A fissured tongue, also called lingua plicata, or a plicated or scrotal tongue, will have cracks, grooves and fissures. This condition is usually harmless, but should be checked by a doctor or dentist to make sure.
A fissured tongue may have:
- Cracks, grooves or clefts appear on the top and sides of the tongue.
- These fissures only affect the tongue.
- Fissures on the tongue vary in depth, but they may be as deep as 6mm.
- Grooves may connect with other grooves, separating the tongue into small lobes or sections.
Unless debris builds up in these fissures, you are unlikely to have any symptoms.
Fissures may first appear during childhood. However, fissures are more common in adults. Just as wrinkles can deepen with age, fissures can also become more pronounced as you get older. If you have regular dental check-ups, your dentist will be able to identify the fissures on your tongue. This is how most fissures are found.
Conditions associated with fissured tongue
Up to about 5% of people have a fissured tongue to some degree. A fissured tongue may affect men slightly more often than women.
Because a fissured tongue can cluster in families, it may be genetically inherited. Although other causes of fissured tongue are unknown, it may appear along with other conditions such as these:
- Geographic tongue, also known as benign migratory glossitis (BMG). This benign condition often shows up along with fissured tongue. It may cause no symptoms other than sensitivity to hot and spicy foods.
- Melkersson-Rosenthal syndrome. This is a rare condition. It not only causes a fissured tongue, but also lip or facial swelling and paralysis in the face ( Bell's palsy) that may come and go.
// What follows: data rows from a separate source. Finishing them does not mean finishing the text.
Lemma catch_all js : NoDup js -> forall rl g, inv rl g ->
  (forall j, j ∈ js -> other j /\ exists x, nextIndex rl !! j = Some x /\ x < log_len rl) ->
  exists rl' g', inv rl' g' /\ reaches g g' /\ elems (log rl') = elems (log rl) /\
    (forall j, j ∈ js -> caught_up rl' j) /\
    (forall i, i ∉ js -> nextIndex rl' !! i = nextIndex rl !! i /\ matchIndex rl' !! i = matchIndex rl !! i) /\
    ((js = [] /\ rl' = rl) \/ commits_all rl').
Proof.
  induction 1 as [|j js Hj Hnd IH]; intros rl g Hi Hjs.
  - exists rl, g. split_and!; try done; [|by left]. by intros j Hj%not_elem_of_nil.
  - destruct (Hjs j) as (Ho & x & Hx & Hlt); [left|].
    destruct (catch_up rl g j x Hi Ho Hx Hlt) as (rl1 & g1 & Ho1 & Hr1 & Hc1 & Hm1).
    pose proof (only_length _ _ _ _ _ Hi Ho1) as Hl1. pose proof (on_inv _ _ _ _ _ Ho1) as Hi1.
    destruct (IH rl1 g1 Hi1) as (rl2 & g2 & Hi2 & Hr2 & Hlog2 & Hc2 & Hsame & Hm2).
    { intros i Hin. destruct (Hjs i) as (Hoi & y & Hy & Hylt); [by right|]. split; [done|]. exists y.
      rewrite (on_next _ _ _ _ _ Ho1), Hl1 by (by intros ->). done. }
    assert (log_len rl2 = log_len rl1) as Hl2.
    { rewrite <- (leader_length n l T b rl1), <- (leader_length n l T b rl2), Hlog2; [done|apply Hi2|apply Hi1]. }
    exists rl2, g2. split; [done|]. split; [by etrans|]. split; [rewrite Hlog2; apply Ho1|]. split; [|split].
    + intros i [->|Hin]%elem_of_cons; [|auto]. destruct (Hsame j Hj) as [E1 E2]. unfold caught_up. by rewrite E1, E2, Hl2.
    + intros i Hin. apply not_elem_of_cons in Hin as [Hij Hin]. destruct (Hsame i Hin) as [-> ->].
      split; [by apply (on_next _ _ _ _ _ Ho1)|by apply (on_match _ _ _ _ _ Ho1)].
    + right. by destruct Hm2 as [[_ ->]|].
Qed.
(* ===== verification/ClerkSpec.v ===== *)
(** * What the clerks guarantee

    The controller's clerk returns the first reply of a leader, asking the
    servers in turn; the store's clerk returns only what a server of the
    group in charge of the key's shard has answered, never indexes outside
    the shard table, and returns when the controller and the group answer. *)

From S2P Require Import Prelude Clerks.

(** [Query] asks the servers in turn and returns the configuration of the
    first reply that is not from a wrong leader, after exactly the calls up
    to that one; while there is no such reply it does not return. *)
Theorem Query_first_accepted {E : Type} `{!CtrlCalls E} (servers : list E) (num : Z) :
  let ask := fun k srv => call_Query k srv (mkQueryArgs num) in
  (forall i srv r fuel, turn servers i = Some srv -> ask i srv = Some r -> q_WrongLeader r = false ->
     (forall j s, (j < i)%nat -> turn servers j = Some s -> ~ accepted ask query_ok j s) ->
     (i < fuel * length servers)%nat ->
     Query servers num fuel 0 = Ret (q_Config r, S i)) /\
  ((forall j s, turn servers j = Some s -> ~ accepted ask query_ok j s) ->
     forall fuel, Query servers num fuel 0 = NoFuel).
Proof.
  intros ask. split.
  - intros i srv r fuel Ht Hc Hl Hb Hf. unfold Query. fold ask.
    assert (retry ask query_ok servers fuel (0 * length servers) = Ret (r, S i)) as Hr.
    { apply (retry_first ask query_ok servers fuel 0 i srv r); [done|done| |lia| |lia].
      - unfold query_ok. by rewrite Hl.
      - intros j s Hj. apply Hb. lia. }
    change (0 * length servers)%nat with 0%nat in Hr. by rewrite Hr.
  - intros Hb fuel. unfold Query. fold ask.
    assert (retry ask query_ok servers fuel (0 * length servers) = NoFuel) as Hr.
    { apply retry_none. intros j s _. apply Hb. }
    change (0 * length servers)%nat with 0%nat in Hr. by rewrite Hr.
Qed.

Section serve.
Context {E : Type} `{!CtrlCalls E}.

Lemma key2shard_range key : 0 <= key2shard key < NShards.
Proof. unfold key2shard. apply Z.mod_pos_bound. unfold NShards. lia. Qed.

(** The shard of a key is an index of every configuration. *)
Lemma shard_lookup c key :
  config_ok c -> exists gid, idx (Shards c) (key2shard key) = Ret gid.
Proof.
  intros Hc. apply (idx_in_range (Shards c) (key2shard key)).
  pose proof (key2shard_range key). unfold config_ok in Hc. lia.
Qed.

(** All configurations that the controllers may send are tables of the right
    size. *)
Definition queries_ok : Prop := forall k (srv : E) num r, call_Query k srv (mkQueryArgs num) = Some r -> config_ok (q_Config r).

(** A configuration that a controller has sent as the latest one. *)
Definition latest (ctrlers : list E) (c : Config) : Prop :=
  exists k srv r, srv ∈ ctrlers /\ call_Query k srv (mkQueryArgs (-1)) = Some r /\ q_WrongLeader r = false /\ q_Config r = c.

Lemma Query_sound (ctrlers : list E) fuel k c k' :
  Query ctrlers (-1) fuel k = Ret (c, k') -> latest ctrlers c.
Proof.
  unfold Query. intros Hq. apply bind_ret_inv in Hq as ([r k1] & Hr & [= <- <-]).
  apply retry_sound in Hr as (srv & Hs & Hc & Ha & _). exists (k1 - 1)%nat, srv, r.
  split_and!; [done|done| |done]. unfold query_ok in Ha. by destruct (q_WrongLeader r).
Qed.

Lemma retry_no_panic {R} (call : nat -> E -> option R) accept servers fuel k p :
  retry call accept servers fuel k <> Panic p.
Proof.
  revert k. induction fuel as [|fuel IH]; intros k; [done|]. cbn.
  destruct (try_each call accept servers k) as [k1 [r|]]; [done|apply IH].
Qed.

Context {R : Type} (call : nat -> E -> option R) (accept wrong : R -> bool).

Lemma try_group_sound ends k r k' :
  try_group call accept wrong ends k = (k', Some r) ->
  exists srv, srv ∈ ends /\ call (k' - 1) srv = Some r /\ accept r = true.
Proof.
  revert k. induction ends as [|srv ends IH]; intros k; cbn; [done|].
  intros Ht. repeat case_match; simplify_eq.
  - exists srv. replace (S k - 1)%nat with k by lia. split_and!; [by left|done|done].
  - destruct (IH _ Ht) as (s & ? & ? & ?). exists s. split_and!; [by right|done|done].
  - destruct (IH _ Ht) as (s & ? & ? & ?). exists s. split_and!; [by right|done|done].
Qed.

Lemma try_group_returns ends k srv :
  srv ∈ ends -> (forall j, accepted call accept j srv) ->
  (forall j s r, s ∈ ends -> call j s = Some r -> wrong r = false) ->
  exists k' r, try_group call accept wrong ends k = (k', Some r).
Proof.
  intros Hs Ha. revert k. induction ends as [|s ends IH]; intros k Hw; [set_solver|]. cbn.
  apply elem_of_cons in Hs as [<-|Hs].
  - destruct (Ha k) as (r & -> & ->). eauto.
  - destruct (call k s) as [r|] eqn:Hc.
    + destruct (accept r); [eauto|]. rewrite (Hw k s r) by (done || by left). apply IH; [done|].
      intros j s' r' Hs'. apply Hw. by right.
    + apply IH; [done|]. intros j s' r' Hs'. apply Hw. by right.
Qed.

(** What the shared loop of [Get] and [PutAppend] returns. *)
Lemma serve_sound key fuel (ck : Clerk) k r ck' k' :
  serve call accept wrong key fuel ck k = Ret (r, ck', k') ->
  sm ck' = sm ck /\ make_end ck' = make_end ck /\
  (config ck' = config ck \/ latest (sm ck) (config ck')) /\
  exists gid servers srv, idx (Shards (config ck')) (key2shard key) = Ret gid /\
    Groups (config ck') !! gid = Some servers /\ srv ∈ servers /\
    call (k' - 1) (make_end ck srv) = Some r /\ accept r = true.
Proof.
  revert ck k. induction fuel as [|fuel IH]; intros ck k; [done|]. cbn [serve]. intros Hs.
  apply bind_ret_inv in Hs as (gid & Hg & Hs).
  destruct (match Groups (config ck) !! gid with Some _ => _ | None => _ end) as [k1 [r1|]] eqn:Ht.
  - injection Hs as -> -> ->. split_and!; [done|done|by left|].
    destruct (Groups (config ck') !! gid) as [servers|] eqn:Hsv; [|done].
    apply try_group_sound in Ht as (srv & (name & -> & Hn)%list_elem_of_fmap & Hc & Ha).
    by exists gid, servers, name.
  - apply bind_ret_inv in Hs as ([c k2] & Hq & Hs). apply Query_sound in Hq.
    apply IH in Hs as (E1 & E2 & E3 & E4). cbn in *. split_and!; [done|done| |done].
    right. by destruct E3 as [->|].
Qed.

Lemma serve_no_panic key fuel (ck : Clerk) k p :
  queries_ok -> config_ok (config ck) -> serve call accept wrong key fuel ck k <> Panic p.
Proof.
  intros Hq. revert ck k. induction fuel as [|fuel IH]; intros ck k Hc; [done|]. cbn [serve].
  destruct (shard_lookup (config ck) key Hc) as [gid ->]. cbn [mbind outcome_bind].
  destruct (match Groups (config ck) !! gid with Some _ => _ | None => _ end) as [k1 [r1|]]; [done|].
  destruct (Query (sm ck) (-1) (S fuel) k1) as [[c k2]|p'|] eqn:Hqr; [| |done]; cbn [mbind outcome_bind].
  - apply IH. cbn. apply Query_sound in Hqr as (j & srv & r & _ & Hr & _ & <-). by eapply Hq.
  - unfold Query in Hqr. destruct (retry _ _ _ _ _) as [[? ?]|p2|] eqn:Hr; [done| |done].
    by apply retry_no_panic in Hr.
Qed.

(** The controllers agree on [c], one of them always answers, and the group
    that [c] puts in charge answers. *)
Lemma serve_returns key (ck : Clerk) k c ctrl gid servers srv fuel :
  config_ok (config ck) ->
  ctrl ∈ sm ck ->
  (forall j, accepted (fun k s => call_Query k s (mkQueryArgs (-1))) query_ok j ctrl) ->
  (forall j s r, s ∈ sm ck -> call_Query j s (mkQueryArgs (-1)) = Some r -> q_WrongLeader r = false -> q_Config r = c) ->
  idx (Shards c) (key2shard key) = Ret gid -> Groups c !! gid = Some servers -> srv ∈ servers ->
  (forall j, accepted call accept j (make_end ck srv)) ->
  (forall j s r, s ∈ servers -> call j (make_end ck s) = Some r -> wrong r = false) ->
  returns (serve call accept wrong key (2 + fuel) ck k).
Proof.
  intros Hc Hctrl Hacc Hconf Hidx Hgr Hsrv Hans Hwr. cbn [Nat.add]. set (f := S fuel). cbn [serve].
  destruct (shard_lookup (config ck) key Hc) as [gid0 ->]. cbn [mbind outcome_bind].
  destruct (match Groups (config ck) !! gid0 with Some _ => _ | None => _ end) as [k1 [r1|]]; [by eexists|].
  destruct (retry_returns (fun k s => call_Query k s (mkQueryArgs (-1))) query_ok (sm ck) k1 ctrl f Hctrl Hacc)
    as [[q k2] Hq].
  unfold Query. rewrite Hq. cbn [mbind outcome_bind].
  apply retry_sound in Hq as (s & Hs & Hcq & Hok & _).
  assert (q_Config q = c) as ->.
  { apply (Hconf (k2 - 1)%nat s); [done|done|]. unfold query_ok in Hok. by destruct (q_WrongLeader q). }
  subst f. cbn [serve config make_end sm]. rewrite Hidx. cbn [mbind outcome_bind]. rewrite Hgr.
  destruct (try_group_returns (make_end ck <$> servers) k2 (make_end ck srv)) as (k3 & r & ->).
  - apply list_elem_of_fmap. by exists srv.
  - done.
  - intros j s' r (n & -> & Hn)%list_elem_of_fmap. by apply Hwr.
  - by eexists.
Qed.
End serve.

(** C37: [Get] never panics on tables of the right size.  The value it returns
    is the answer of a server of the group that its configuration, its old
    one or one that a controller sent as the latest, puts in charge of the
    key's shard.  It returns within two rounds when the controllers agree on a
    configuration and one of them answers, and a server of the group in charge
    answers while no server of the group refuses the key. *)
Theorem Get_served {E : Type} `{!CtrlCalls E, !KvCalls E} (key : string) (ck : Clerk) (k : nat)
    (Hq : queries_ok) (Hc : config_ok (config ck)) :
  let ask := fun k srv => call_Get k srv (mkGetArgs key) in
  (forall fuel p, Get key fuel ck k <> Panic p) /\
  (forall fuel v ck' k', Get key fuel ck k = Ret (v, ck', k') ->
     (config ck' = config ck \/ latest (sm ck) (config ck')) /\
     exists gid servers srv r, idx (Shards (config ck')) (key2shard key) = Ret gid /\
       Groups (config ck') !! gid = Some servers /\ srv ∈ servers /\
       ask (k' - 1)%nat (make_end ck srv) = Some r /\ (g_Err r = OK \/ g_Err r = ErrNoKey) /\ v = g_Value r) /\
  (forall c ctrl gid servers srv fuel, ctrl ∈ sm ck ->
     (forall j, accepted (fun k s => call_Query k s (mkQueryArgs (-1))) query_ok j ctrl) ->
     (forall j s r, s ∈ sm ck -> call_Query j s (mkQueryArgs (-1)) = Some r -> q_WrongLeader r = false -> q_Config r = c) ->
     idx (Shards c) (key2shard key) = Ret gid -> Groups c !! gid = Some servers -> srv ∈ servers ->
     (forall j, accepted ask get_done j (make_end ck srv)) ->
     (forall j s r, s ∈ servers -> ask j (make_end ck s) = Some r -> get_wrong r = false) ->
     returns (Get key (2 + fuel) ck k)).
Proof.
  intros ask. unfold Get. fold ask. split_and!.
  - intros fuel p. destruct (serve ask get_done get_wrong key fuel ck k) as [[[r ck'] k']|p'|] eqn:Hs; [done| |done].
    by apply serve_no_panic in Hs.
  - intros fuel v ck' k' Hg. apply bind_ret_inv in Hg as ([[r ck1] k1] & Hs & [= <- -> ->]).
    apply serve_sound in Hs as (_ & _ & Hcf & gid & servers & srv & Hi & Hgr & Hin & Hask & Hd).
    split; [done|]. exists gid, servers, srv, r. split_and!; [done..| |done].
    unfold get_done in Hd. apply orb_prop in Hd as [Hd|Hd]; apply String.eqb_eq in Hd; auto.
  - intros c ctrl gid servers srv fuel Hctrl Hacc Hconf Hidx Hgr Hsrv Hans Hwr.
    destruct (serve_returns ask get_done get_wrong key ck k c ctrl gid servers srv fuel) as [[[r ck'] k'] Hr];
      [done..|]. rewrite Hr. by eexists.
Qed.

(** One controller [0] and one group whose server is end [1]. *)
Module Demo.
Definition table : Config := mkConfig 1 (replicate 10 7) {[7 := ["s"]]}.
#[export] Instance ctrl_calls : CtrlCalls nat := {|
  call_Query k _ _ := Some (mkQueryReply (bool_decide (k < 2)%nat) "OK" table);
  call_Join _ _ _ := None;
  call_Leave _ _ _ := None;
  call_Move _ _ _ := None;
|}.
#[export] Instance kv_calls : KvCalls nat := {|
  call_Get _ _ _ := Some (mkGetReply "OK" "v");
  call_PutAppend _ _ _ := None;
|}.
Definition clerk : @Clerk nat := MakeClerk [0%nat] (fun _ => 1%nat).
Lemma tables_ok : queries_ok (E := nat).
Proof. intros k srv num r [= <-]. reflexivity. Qed.
End Demo.
Import Demo.

Lemma Get_served_witness :
  Get "key" 5 clerk 0 = Ret ("v", mkClerk [0%nat] table (fun _ => 1%nat), 4%nat) /\
  exists gid servers srv r, idx (Shards table) (key2shard "key") = Ret gid /\
    Groups table !! gid = Some servers /\ srv ∈ servers /\
    call_Get 3 1%nat (mkGetArgs "key") = Some r /\ (g_Err r = OK \/ g_Err r = ErrNoKey) /\ "v" = g_Value r.
Proof.
  assert (Get "key" 5 clerk 0 = Ret ("v", mkClerk [0%nat] table (fun _ => 1%nat), 4%nat)) as HG
    by (vm_compute; reflexivity).
  split; [exact HG|].
  destruct (Get_served "key" clerk 0 tables_ok eq_refl) as (_ & Hs & _).
  destruct (Hs 5%nat "v" _ 4%nat HG) as (_ & gid & servers & srv & r & Hr).
  exists gid, servers, srv, r. exact Hr.
Defined.

(** The first two calls reach a wrong leader. *)
Lemma Query_first_accepted_witness : Query [0%nat; 1%nat] 5 2 0 = Ret (table, 3%nat).
Proof.
  apply (proj1 (Query_first_accepted [0%nat; 1%nat] 5) 2%nat 0%nat (mkQueryReply false "OK" table) 2%nat);
    [reflexivity|reflexivity|reflexivity| |cbn; lia].
  intros [|[|j]] s Hj _ (r & [= <-] & Hr); [discriminate Hr|discriminate Hr|lia].
Defined.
- Down’s syndrome. Fissured tongue occurs in as many as eight out of 10 children with the chromosomal disorder Down’s syndrome.
It is not common to need a biopsy of a fissured tongue.
Treatment of fissured tongue
If a fissured tongue causes any symptoms, your dentist may encourage you to brush your tongue. This may help remove debris that has built up in deep fissures, causing irritation.
In almost all cases, though, no treatment is needed. However, if you have symptoms or any complications of Melkersson-Rosenthal syndrome, your dentist or doctor may recommend that you see a specialist.